━━ DATA SUPPLIED ━━

Definition pending_candidates (d : Disk) (key etag : string) : list NewRangeSpec :=
  pv_range_spec <$> base.filter (fun v =>
    pv_cache_key v = key /\ pv_operation v = Add /\
    entry_matches_object_version (pv_operation v) (pv_range_spec v) (pv_etag v) etag = true) (journals d).

Definition find_pending_journal_ranges (d : Disk) (key : string) (s e : Z) (object_etag : option string)
    : list NewRangeSpec :=
  if negb (shared_storage_mode d) then [] else
  if negb (journals_dir_exists d) then [] else
  match object_etag with
  | None => []
  | Some etag => scan_overlaps s e [] (pending_candidates d key etag)
  end.

(** ** [DiskCacheManager::find_cached_ranges] *)

Definition version_candidates (m : NewCacheMetadata) : list NewRangeSpec :=
  base.filter (fun r => range_file_belongs_to r (object_version_id (om_etag (cm_object_metadata m))) = true)
    (cm_ranges m).

Definition disk_find_cached_ranges (now_meta now : Z) (d : Disk) (key : string) (s e : Z)
    (preloaded : option NewCacheMetadata) (purpose : RangeLookupPurpose) : Result RangeLookupResult :=
  if e <? s then Err (CacheError "Invalid requested range") else
  match (match preloaded with Some m => Some m | None => get_metadata now_meta d key end) with
  | None => Ok empty_lookup
  | Some m =>
      let expired := cm_expires_at m <? now in
      match expired, purpose with
      | true, FreshServe => Ok empty_lookup
      | _, _ =>
          let freshness := if expired then CacheTypes.Expired else CacheTypes.Fresh in
          match scan_overlaps s e [] (version_candidates m) with
          | [] =>
              match find_pending_journal_ranges d key s e (Some (om_etag (cm_object_metadata m))) with
              | [] => Ok (mkLookup [] freshness)
              | journal_ranges => Ok (fresh journal_ranges)
              end
          | overlapping => Ok (mkLookup overlapping freshness)
          end
      end
  end.

(** ** [RangeHandler::find_cached_ranges]

    The lookup answers with the coverage and whether the stale copies of the key
    are to be invalidated (an ETag mismatch). *)

Definition to_cached_range (m : NewCacheMetadata) (r : NewRangeSpec) : Range :=
  mkCachedRange (nr_start r) (nr_end r) [] (om_etag (cm_object_metadata m))
    (om_last_modified (cm_object_metadata m)) (nr_compression_algorithm r).

Definition find_cached_ranges (now1 now2 now3 : Z) (d : Disk) (key : string) (requested : RangeSpec)
    (current_etag : option string) (preloaded : option NewCacheMetadata) (purpose : RangeLookupPurpose)
    : Result (RangeOverlap * bool) :=
  match (match preloaded with Some m => Some m | None => get_metadata now1 d key end) with
  | None => Ok (all_missing requested, false)
  | Some m =>
      if match current_etag with
         | Some etag => negb (bool_decide (etag = om_etag (cm_object_metadata m)))
         | None => false
         end
      then Ok (all_missing requested, true)
      else
        lookup ← disk_find_cached_ranges now2 now3 d key (start requested) (end_ requested) preloaded purpose;
        match ranges lookup with
        | [] => Ok (all_missing requested, false)
        | specs => Ok (overlap_of requested (to_cached_range m <$> specs) (lookup_freshness lookup), false)
        end
  end.

(** ** Loading one stored range *)

Definition range_file_error (r : NewRangeSpec) (f : option string) : ProxyError :=
  match f with
  | None => CacheError ("Range file not found: " +:+ nr_file_path r +:+ " (cache miss - will fetch from S3)")
  | Some error => CacheError ("Failed to read range file " +:+ nr_file_path r +:+ ": " +:+ error)
  end.

Definition servable_range_path (r : NewRangeSpec) (key etag : string) : Result string :=
  if negb (is_safe_relative_file_path (nr_file_path r))
  then Err (CacheError "Range file path rejected (unsafe)")
  else if negb (range_file_belongs_to r (object_version_id etag))
  then Err (CacheVersionMismatch key (default "" (range_file_version (nr_file_path r))) etag)
  else Ok (nr_file_path r).

Definition read_range_frame (d : Disk) (r : NewRangeSpec) (key etag : string)
    : Result (bytes * CompressionAlgorithm) :=
  path ← servable_range_path r key etag;
  match range_files d !! path with
  | Some (Readable frame) => Ok (frame, nr_compression_algorithm r)
  | Some (Unreadable error) => Err (range_file_error r (Some error))
  | None => Err (range_file_error r None)
  end.

Definition read_range_data (d : Disk) (r : NewRangeSpec) (key etag : string) : Result bytes :=
  path ← servable_range_path r key etag;
  compressed ← match range_files d !! path with
               | Some (Readable data) => Ok data
               | Some (Unreadable error) => Err (range_file_error r (Some error))
               | None => Err (range_file_error r None)
               end;
  data ← match decompress_with_algorithm compressed (nr_compression_algorithm r) with
         | Ok data => Ok data
         | Err _ => Err (CacheError "Failed to decompress range data")
         | Panic => Panic
         end;
  if negb (zlen data =? nr_uncompressed_size r)
  then Err (CacheError "Decompressed data size mismatch")
  else if negb (zlen data =? u64_add (u64_sub (nr_end r) (nr_start r)) 1)
  then Err (CacheError "Range data size mismatch")
  else Ok data.

(** The stored range a load reads: from the metadata, else from the journals. *)
Definition find_range_spec (now : Z) (d : Disk) (key : string) (range : Range) : Result NewRangeSpec :=
  let metadata := get_metadata now d key in
  match metadata with
  | Some m =>
      if negb (bool_decide (om_etag (cm_object_metadata m) = r_etag range))
      then Err (CacheVersionMismatch key (om_etag (cm_object_metadata m)) (r_etag range))
      else Ok tt
  | None => Ok tt
  end ≫= fun _ =>
  let version_id := object_version_id (r_etag range) in
  let matches r := (nr_start r =? r_start range) && (nr_end r =? r_end range) in
  match (m ← metadata; List.find (fun r => matches r && range_file_belongs_to r version_id) (cm_ranges m)) with
  | Some spec => Ok spec
  | None =>
      match List.find matches
              (find_pending_journal_ranges d key (r_start range) (r_end range) (Some (r_etag range))) with
      | Some spec => Ok spec
      | None => Err (CacheError "Range spec not found (checked metadata and journals)")
      end
  end.

Definition load_range_data_from_new_storage (now : Z) (d : Disk) (key : string) (range : Range) : Result bytes :=
  spec ← find_range_spec now d key range;
  read_range_data d spec key (r_etag range).

Definition load_range_frame_from_new_storage (now : Z) (d : Disk) (key : string) (range : Range)
    : Result (bytes * CompressionAlgorithm) :=
  spec ← find_range_spec now d key range;
  read_range_frame d spec key (r_etag range).

(** ** Removal *)

(** The loop of [remove_all_ranges]: an unsafe path is skipped, a file already gone
    counts as removed, a file that cannot be removed stays. *)
Fixpoint remove_range_files (removable : string -> bool) (files : gmap string file) (count freed : Z)
    (rs : list NewRangeSpec) : gmap string file * (Z * Z) :=
  match rs with
  | [] => (files, (count, freed))
  | r :: rest =>
      let path := nr_file_path r in
      if negb (is_safe_relative_file_path path) then remove_range_files removable files count freed rest
      else match files !! path with
           | Some _ =>
               if removable path
               then remove_range_files removable (base.delete path files) (count + 1)
                      (u64_add freed (nr_compressed_size r)) rest
               else remove_range_files removable files count freed rest
           | None => remove_range_files removable files (count + 1) freed rest
           end
  end.

Definition remove_all_ranges (removable : string -> bool) (now : Z) (d : Disk) (key : string) : Disk * (Z * Z) :=
  match get_metadata now d key with
  | None => (d, (0, 0))
  | Some m =>
      let '(files, result) := remove_range_files removable (range_files d) 0 0 (cm_ranges m) in
      (mkDisk (shared_storage_mode d) (journals_dir_exists d) (metadata_files d) (journals d) files, result)
  end.

Definition invalidate_all_ranges (removable : string -> bool) (now : Z) (d : Disk) (key : string) : Disk :=
  let d := (remove_all_ranges removable now d key).1 in
  let path := get_metadata_file_path key in
  match metadata_files d !! path with
  | Some _ =>
      if removable path
      then mkDisk (shared_storage_mode d) (journals_dir_exists d) (base.delete path (metadata_files d)) (journals d)
             (range_files d)
      else d
  | None => d
  end.

(** ** Facts *)

Lemma remove_range_files_spec removable files count freed rs :
  let files' := (remove_range_files removable files count freed rs).1 in
  files' ⊆ files /\
  (forall p, (forall r, r ∈ rs -> nr_file_path r <> p) -> files' !! p = files !! p) /\
  (forall r, r ∈ rs -> is_safe_relative_file_path (nr_file_path r) = true -> removable (nr_file_path r) = true ->
     files' !! nr_file_path r = None).
Proof.
  revert files count freed. induction rs as [| r rs IH]; intros files count freed; cbn zeta.
  { cbn. split_and!; [done | done | by intros r Hr%elem_of_nil]. }
  cbn [remove_range_files]. destruct (is_safe_relative_file_path (nr_file_path r)) eqn:Esafe; cbn [negb].
  2: { destruct (IH files count freed) as (H1 & H2 & H3). split; [done |]. split.
       - intros p Hp. apply H2. intros r' Hr'. apply Hp, elem_of_cons. by right.
       - intros r' [-> | Hr']%elem_of_cons; [congruence | by apply H3]. }
  destruct (files !! nr_file_path r) as [f |] eqn:Ef; [destruct (removable (nr_file_path r)) eqn:Erm |].
  1: specialize (IH (base.delete (nr_file_path r) files) (count + 1) (u64_add freed (nr_compressed_size r))).
  2: specialize (IH files count freed).
  3: specialize (IH files (count + 1) freed).
  all: destruct IH as (H1 & H2 & H3).
  - split; [by etrans; [| apply delete_subseteq] |]. split.
    + intros p Hp. rewrite H2 by (intros r' Hr'; apply Hp, elem_of_cons; by right).
      rewrite lookup_delete_ne; [done |]. apply Hp, elem_of_cons. by left.
    + intros r' [-> | Hr']%elem_of_cons ? ?; [| by apply H3].
      apply eq_None_not_Some. intros [g E].
      apply (lookup_weaken _ _ _ _ E) in H1. by rewrite lookup_delete_eq in H1.
  - split; [done |]. split.
    + intros p Hp. apply H2. intros r' Hr'. apply Hp, elem_of_cons. by right.
    + intros r' [-> | Hr']%elem_of_cons; [congruence | by apply H3].
  - split; [done |]. split.
    + intros p Hp. apply H2. intros r' Hr'. apply Hp, elem_of_cons. by right.
    + intros r' [-> | Hr']%elem_of_cons ? ?; [| by apply H3].
      apply eq_None_not_Some. intros [g E]. apply (lookup_weaken _ _ _ _ E) in H1. congruence.
Qed.

(** Invalidation only removes, and removes the files the metadata lists. *)
Lemma invalidate_all_ranges_spec removable now d key :
  let d' := invalidate_all_ranges removable now d key in
  journals d' = journals d /\ metadata_files d' ⊆ metadata_files d /\ range_files d' ⊆ range_files d /\
  (forall p, p <> get_metadata_file_path key -> metadata_files d' !! p = metadata_files d !! p) /\
  (forall m r, get_metadata now d key = Some m -> r ∈ cm_ranges m ->
     is_safe_relative_file_path (nr_file_path r) = true -> removable (nr_file_path r) = true ->
     range_files d' !! nr_file_path r = None).
Proof.
  cbn zeta. unfold invalidate_all_ranges, remove_all_ranges.
  destruct (get_metadata now d key) as [m |].
  - destruct (remove_range_files_spec removable (range_files d) 0 0 (cm_ranges m)) as (H1 & _ & H3).
    destruct (remove_range_files _ _ _ _ _) as [files res]. cbn [fst snd] in *. cbn [metadata_files].
    assert (Hr : forall m0 r, Some m = Some m0 -> r ∈ cm_ranges m0 ->
      is_safe_relative_file_path (nr_file_path r) = true -> removable (nr_file_path r) = true ->
      files !! nr_file_path r = None) by (intros m0 r [= <-]; apply H3).
    destruct (metadata_files d !! _); [destruct (removable _) |]; cbn; split_and!;
      first [ done | apply delete_subseteq | by auto | intros p Hp; by rewrite lookup_delete_ne ].
  - cbn [fst]. destruct (metadata_files d !! _); [destruct (removable _) |]; cbn; split_and!;
      first [ done | apply delete_subseteq | by auto | intros p Hp; by rewrite lookup_delete_ne ].
Qed.

Definition contains_request (s e : Z) (r : NewRangeSpec) : Prop := nr_start r <= s /\ e <= nr_end r.

Definition overlaps_request (s e : Z) (r : NewRangeSpec) : Prop := s <= nr_end r /\ nr_start r <= e.

(** The scan finds a containing range if there is one, and otherwise exactly the
    overlapping ones, in order of their start. *)
Lemma scan_overlaps_spec s e acc l :
  s <= e ->
  (exists r, r ∈ l /\ contains_request s e r /\ scan_overlaps s e acc l = [r]) \/
  (Forall (fun r => ~ contains_request s e r) l /\
   forall r, r ∈ scan_overlaps s e acc l <-> r ∈ acc \/ (r ∈ l /\ overlaps_request s e r)).
Proof.
  intros Hse. revert acc. induction l as [| r l IH]; intros acc; simpl.
  - right. split; [constructor |]. intros r. rewrite sort_by_key_perm, elem_of_nil. tauto.
  - destruct (Z.leb_spec s (nr_end r)), (Z.leb_spec (nr_start r) e); simpl.
    2-4: destruct (IH acc) as [(r' & Hr' & Hc & E) | [Hn E]];
      [left; exists r'; rewrite elem_of_cons; auto |];
      right; split; [constructor; [unfold contains_request; lia | done] |];
      intros r'; rewrite E, elem_of_cons;
      (assert (r' = r -> ~ overlaps_request s e r') by (intros ->; unfold overlaps_request; lia)); tauto.
    destruct (decide (contains_request s e r)) as [Hc | Hc].
    + left. exists r. rewrite elem_of_cons. split; [auto |]. split; [done |]. unfold contains_request in Hc.
      destruct (Z.eqb_spec (nr_start r) s), (Z.eqb_spec (nr_end r) e); simpl; try done;
        by destruct (Z.leb_spec (nr_start r) s), (Z.leb_spec e (nr_end r)); simpl; try lia.
    + replace ((nr_start r =? s) && (nr_end r =? e)) with false by
        (symmetry; apply andb_false_iff; rewrite !Z.eqb_neq; unfold contains_request in Hc; lia).
      replace ((nr_start r <=? s) && (e <=? nr_end r)) with false by
        (symmetry; apply andb_false_iff; rewrite !Z.leb_gt; unfold contains_request in Hc; lia).
      destruct (IH (acc ++ [r])) as [(r' & Hr' & Hc' & E) | [Hn E]];
        [left; exists r'; rewrite elem_of_cons; auto |].
      right. split; [by constructor |]. intros r'.
      rewrite E, elem_of_cons, elem_of_app, list_elem_of_singleton.
      assert (r' = r -> overlaps_request s e r') by (intros ->; done). tauto.
Qed.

━━━

The lines needed are the ones from the first line of the entries through the line that contains "entry_matches_object_version (pv_operation v)", given again without any change.

> **REPLY**
Definition pending_candidates (d : Disk) (key etag : string) : list NewRangeSpec :=
  pv_range_spec <$> base.filter (fun v =>
    pv_cache_key v = key /\ pv_operation v = Add /\
    entry_matches_object_version (pv_operation v) (pv_range_spec v) (pv_etag v) etag = true) (journals d).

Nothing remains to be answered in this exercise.